La sécurité et son maintien est devenue un secteur économique à part entière. C'est la gestion du chaos constructif. Aujourd'hui des grandes boîtes, comme Google par exemple, supplantent l'État et les grandes entreprises en termes de moyens financiers pour l'investissement et la recherche dans le secteur militaire américain en finançant des projets de robots et de drones maritimes et aériens. Tout cela transforme le complexe militaro-industriel classique et rapporte beaucoup d'argent. Pour cette transformation le terrorisme est une absolue nécessité, Daech n'est donc pas éradiqué mais entretenu parce que cela sert l'ensemble de ces intérêts. Et là nous ne tombons pas dans la théorie du complot, c'est une réalité quand on examine l'évolution de l'économie.
Quelles sont les conséquences de cette logique ?

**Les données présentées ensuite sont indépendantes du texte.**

(** ** Reading values after a stop *)

(** C10: stopping does not clear the value table.  [stop_serial_read]
    leaves [_values] as it is, and although [is_connected()] is falsy
    afterwards, the guard of [get_values] tests the method object, which is
    truthy, so for every stored tag [get_values] still returns the stored
    value and timestamp, and logs nothing. *)
Theorem get_values_after_stop (self : AsyncSerialReader) (event tag : string)
    (p : payload) :
  _values self !! tag = Some p ->
  let stopped := after (stop_serial_read event self) in
  _values stopped = _values self
  /\ is_connected stopped = None
  /\ bound_method_truthy is_connected = true
  /\ get_values tag stopped
     = Outcome (Ok (PyStr (value p), timestamp p)) stopped [].
Proof.
  intros Hp stopped.
  assert (Hv : _values stopped = _values self).
  { unfold stopped. rewrite stop_serial_read_cases.
    destruct (_writer self); reflexivity. }
  split; [exact Hv |]. split; [|split; [reflexivity |]].
  - unfold stopped, is_connected. rewrite stop_serial_read_cases.
    destruct (_writer self) eqn:Hw; cbn.
    + destruct (_reader self); reflexivity.
    + rewrite Hw. destruct (_reader self); reflexivity.
  - unfold get_values. run. rewrite Hv, Hp. reflexivity.
Qed.

Lemma get_values_after_stop_witness :
  let self := after (parse_line tic adsc_line (connected true)) in
  get_values "ADSC" (after (stop_serial_read "homeassistant_stop" self))
  = Outcome (Ok (PyStr "012345678901", PyStr "TS001"))
      (after (stop_serial_read "homeassistant_stop" self)) [].
Proof.
  exact (proj2 (proj2 (proj2
    (get_values_after_stop (after (parse_line tic adsc_line (connected true)))
       "homeassistant_stop" "ADSC"
       {| value := "012345678901"; timestamp := PyStr "TS001" |}
       eq_refl)))).
Defined.

(** ** The first line after a connection *)

Lemma parse_line_not_first (K : const) (raw : bytes) (self : AsyncSerialReader) :
  _first_line self = false ->
  exists t, trace (parse_line K raw self) = Log DEBUG (MsgLineToParse raw) :: t.
Proof.
  intros Hfl.
  destruct (extract_fields K (_std_mode self)
              (rstrip (FRAME_END K) (rstrip (LINE_END K) raw)))
    as [[[[tag timestamp] value] checksum]|] eqn:Hx.
  2:{ rewrite (parse_line_field_count K raw self Hfl Hx). cbn. eauto. }
  destruct (validate_checksum K self tag timestamp value checksum)
    as [[] | e] eqn:Hv.
  2:{ rewrite (parse_line_invalid K raw self _ _ _ _ e Hfl Hx Hv).
      destruct e; cbn; eauto. }
  rewrite (parse_line_valid K raw self _ _ _ _ Hfl Hx Hv). cbn.
  destruct (decode_ascii value); cbn; [|eauto].
  destruct (payload_timestamp timestamp); cbn; [|eauto].
  destruct (decode_ascii tag); cbn; eauto.
Qed.

(** Past the first line, [parse_line] never logs a skip. *)
Lemma parse_line_no_skip (K : const) (raw : bytes) (self : AsyncSerialReader) :
  _first_line self = false ->
  Forall not_a_skip (trace (parse_line K raw self)).
Proof.
  intros Hfl.
  destruct (extract_fields K (_std_mode self)
              (rstrip (FRAME_END K) (rstrip (LINE_END K) raw)))
    as [[[[tag timestamp] value] checksum]|] eqn:Hx.
  2:{ rewrite (parse_line_field_count K raw self Hfl Hx). cbn [trace].
      repeat constructor; intros raw'; discriminate. }
  destruct (validate_checksum K self tag timestamp value checksum)
    as [[] | e] eqn:Hv.
  2:{ rewrite (parse_line_invalid K raw self _ _ _ _ e Hfl Hx Hv).
      destruct e; cbn [trace]; repeat constructor; intros raw'; discriminate. }
  rewrite (parse_line_valid K raw self _ _ _ _ Hfl Hx Hv). cbn zeta.
  destruct (decode_ascii value); cbn [trace];
    [|repeat constructor; intros raw'; discriminate].
  destruct (payload_timestamp timestamp); cbn [trace];
    [|repeat constructor; intros raw'; discriminate].
  destruct (decode_ascii tag); cbn [trace app];
    repeat constructor; intros raw'; discriminate.
Qed.

(** A turn on a connection whose first line is behind, when [readline]
    returns a line: the connection is kept, the flag stays cleared and no
    skip is logged. *)
Lemma turn_on_connection_no_skip (K : const) (e : env)
    (self : AsyncSerialReader) :
  _reader self <> None -> _first_line self = false ->
  readline_result e <> None ->
  _reader (after (read_serial_turn K e self)) <> None
  /\ _first_line (after (read_serial_turn K e self)) = false
  /\ Forall not_a_skip (trace (read_serial_turn K e self)).
Proof.
  intros Hr Hfl He.
  destruct (_reader self) as [reader|] eqn:Er; [clear Hr | contradiction].
  destruct (readline_result e) as [raw|] eqn:Ee; [clear He | contradiction].
  destruct (_writer self) as [writer|] eqn:Ew.
  - destruct (stop_while_waiting e) as [event|] eqn:Es.
    + rewrite (turn_line_after_stop K e self _ _ _ _ Er Ew Ee Es). cbn.
      rewrite Er. split; [discriminate | split; [exact Hfl |]].
      repeat constructor; intros raw'; discriminate.
    + rewrite (turn_line K e self _ _ _ Er Ew Ee Es).
      destruct (parse_line_frame K raw self) as (Pr & _ & Pf & _).
      pose proof (parse_line_no_skip K raw self Hfl) as Pt.
      destruct (parse_line K raw self) as [[[]|ex] self' t];
        cbn in Pr, Pf, Pt |- *; rewrite Pr, Er;
        (split; [discriminate | split; [exact Pf |]]);
        (constructor; [intros raw'; discriminate | exact Pt]).
  - rewrite (turn_stopped K e self _ Er Ew). cbn. rewrite Er.
    split; [discriminate | split; [exact Hfl |]].
    repeat constructor; intros raw'; discriminate.
Qed.

Lemma run_on_connection_no_skip (K : const) (script : list env)
    (self : AsyncSerialReader) :
  _reader self <> None -> _first_line self = false ->
  Forall (fun e => readline_result e <> None) script ->
  _first_line (after (read_serial K script self)) = false
  /\ Forall not_a_skip (trace (read_serial K script self)).
Proof.
  revert self. induction script as [|e script IH]; intros self Hr Hfl Hall.
  - split; [exact Hfl | constructor].
  - inversion Hall as [|? ? He Hrest]; subst.
    rewrite read_serial_cons.
    destruct (turn_on_connection_no_skip K e self Hr Hfl He)
      as (Hr' & Hfl' & Ht).
    destruct (read_serial_turn K e self) as [[[]|ex] self1 t1];
      cbn in Hr', Hfl', Ht |- *; [|split; assumption | split; assumption].
    destruct (IH self1 Hr' Hfl' Hrest) as (Hf2 & Ht2).
    destruct (read_serial K script self1) as [r self2 t2]. cbn in *.
    split; [exact Hf2 | apply Forall_app; split; assumption].
Qed.

(** C6: take the session at any point of any run where it has no reader,
    let the next open succeed and the next read return a line.  The skip
    flag is armed at that point and still armed once the transport is
    open; the line, whatever it holds, is only logged as skipped: the turn
    clears the flag and changes nothing else, so the value table stays
    empty.  The line after that is handed to the parser, and so is every
    later line of the connection: however the loop goes on, as long as
    [readline] keeps returning lines, the flag stays cleared and no
    further line is logged as skipped.  Every [_reset_state], the only
    way back to a session without reader, arms the flag again. *)
Theorem first_line_after_connection_discarded (K : const) (port : string)
    (std_mode : bool) (script : list env) (e1 e2 : env)
    (reader writer : handle) (raw : bytes) :
  let self :=
    after (read_serial K script (AsyncSerialReader__init__ port std_mode)) in
  _reader self = None ->
  open_result e1 = Some (reader, writer) ->
  readline_result e2 = Some raw ->
  stop_while_waiting e2 = None ->
  let opened := set_transport (Some reader) (Some writer) self in
  let skipped := set_first_line false opened in
  _first_line self = true
  /\ read_serial_turn K e1 self
     = Outcome (Ok Continue) opened [OpenSerialConnection (_port self)]
  /\ _first_line opened = true
  /\ read_serial_turn K e2 opened
     = Outcome (Ok Continue) skipped
         [Readline reader; Log DEBUG (MsgSkippingFirstLine raw)]
  /\ _values skipped = ∅
  /\ (forall e3 raw3, readline_result e3 = Some raw3 ->
        stop_while_waiting e3 = None ->
        exists t, trace (read_serial_turn K e3 skipped)
                  = Readline reader :: Log DEBUG (MsgLineToParse raw3) :: t)
  /\ (forall later : list env,
        Forall (fun e => readline_result e <> None) later ->
        _first_line (after (read_serial K later skipped)) = false
        /\ Forall (fun a => forall raw', a <> Log DEBUG (MsgSkippingFirstLine raw'))
             (trace (read_serial K later skipped)))
  /\ (forall e s, _first_line (after (_reset_state e s)) = true).
Proof.
  intros self Hr Ho He Hs opened skipped.
  destruct (read_serial_consistent K script
              (AsyncSerialReader__init__ port std_mode)
              (init_consistent port std_mode)) as (Hw & Hf & Hv).
  fold self in Hw, Hf, Hv.
  assert (Hfl : _first_line self = true) by exact (Hf Hr).
  split; [exact Hfl |].
  split.
  { rewrite (turn_disconnected K e1 self Hr (Hw Hr)), Ho. reflexivity. }
  split; [exact Hfl |].
  split.
  { rewrite (turn_line K e2 opened reader writer raw eq_refl eq_refl He Hs).
    rewrite (parse_line_first K raw opened Hfl). reflexivity. }
  split; [exact (Hv Hfl) |].
  split; [|split].
  - intros e3 raw3 He3 Hs3.
    rewrite (turn_line K e3 skipped reader writer raw3 eq_refl eq_refl He3 Hs3).
    destruct (parse_line_not_first K raw3 skipped eq_refl) as [t Ht].
    destruct (parse_line K raw3 skipped) as [[[]|ex] self' t'];
      cbn in Ht; subst t'; cbn; eauto.
  - intros later Hlater.
    apply (run_on_connection_no_skip K later skipped);
      [discriminate | reflexivity | exact Hlater].
  - intros e s. rewrite reset_state_outcome. reflexivity.
Qed.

C'est surtout qu'on encourage les causes et les raisons sociales de l'émergence du terrorisme. On ne dit pas suffisamment que ceux qui aujourd'hui s'engagent dans les rangs de Daech et reçoivent un salaire proviennent des lumpen prolétariat de Tripoli ou autres zones où les gens vivent dans une extrême pauvreté parce que l'évolution du capitalisme affaiblit les États, les politiques sociales, et les classes les plus défavorisées sont dans une situation de survie de plus en plus complexe. Sans réduire le phénomène à une seule cause, le mauvais développement et la déglingue économique constituent tout de même une raison importante de l'expansion de Daech. Face à cela, les États-Unis ont entretenu la situation de faillite des États de la région sahelo-saharienne et favorisé la création de micro-États mafieux. Cette logique de traitement sécuritaire montre que l'argent est devenu le facteur principal des relations internationales aujourd'hui. La raison pour laquelle l'Arabie saoudite, le Qatar sont devenus des partenaires tellement importants pour les pays occidentaux c'est parce qu'ils ont de l'argent et dans leur logique de Bédouins, les Saoudiens pensent que l'on peut tout acheter. L'argent a supplanté l'approche politique des relations internationales, c'est la donnée principale et la direction de la gestion des crises. D'où ce poids totalement démesuré de l'Arabie saoudite, du Qatar, des Émirats, du Koweït, dans la gestion des crises du Proche et Moyen-Orient. Quand on voit que les Saoudiens arrosent d'argent le Sénégal, et que ce dernier envoie 200 soldats au Yémen on sent le poids de l'argent. On voit aussi comment cette course à l'argent explique la nouvelle diplomatie française.
C'est à dire
Du temps du général de Gaulle et de François Mitterrand, on parlait d'une politique arabe de la France, aujourd'hui on parle d'une politique sunnite de la France. La diplomatie française colle aujourd'hui aux intérêts saoudiens, parce que la France vend de l'armement, des Airbus à Riyad, aux Émirats, au Koweït... Ça représente 35 milliards de dollars lourds pour le Cac 40. C'est une diplomatie de boutiquier où la vision stratégique de l'intérêt national et de la sécurité nationale est supplantée par la course à l'argent. Les élites administratives et politiques ne parlent plus de la défense de l'intérêt national mais de la défense de leurs intérêts personnels. L'argent explique leur démission et leur trahison des élites. Dans ce contexte-là, la liberté d'expression s'est réduite à une simple alternative être ou ne pas être Charlie. S'exerce aujourd'hui une « soft » censure qui fait que dans les médias mainstream on peut difficilement faire des enquêtes ou critiquer l'Arabie saoudite ou le Qatar. La diplomatie est gérée par une école néoconservatrice française qui a substitué à la politique et l'approche internationale, une morale des droits de l'homme qui est un habillage à la course à leurs intérêts financiers.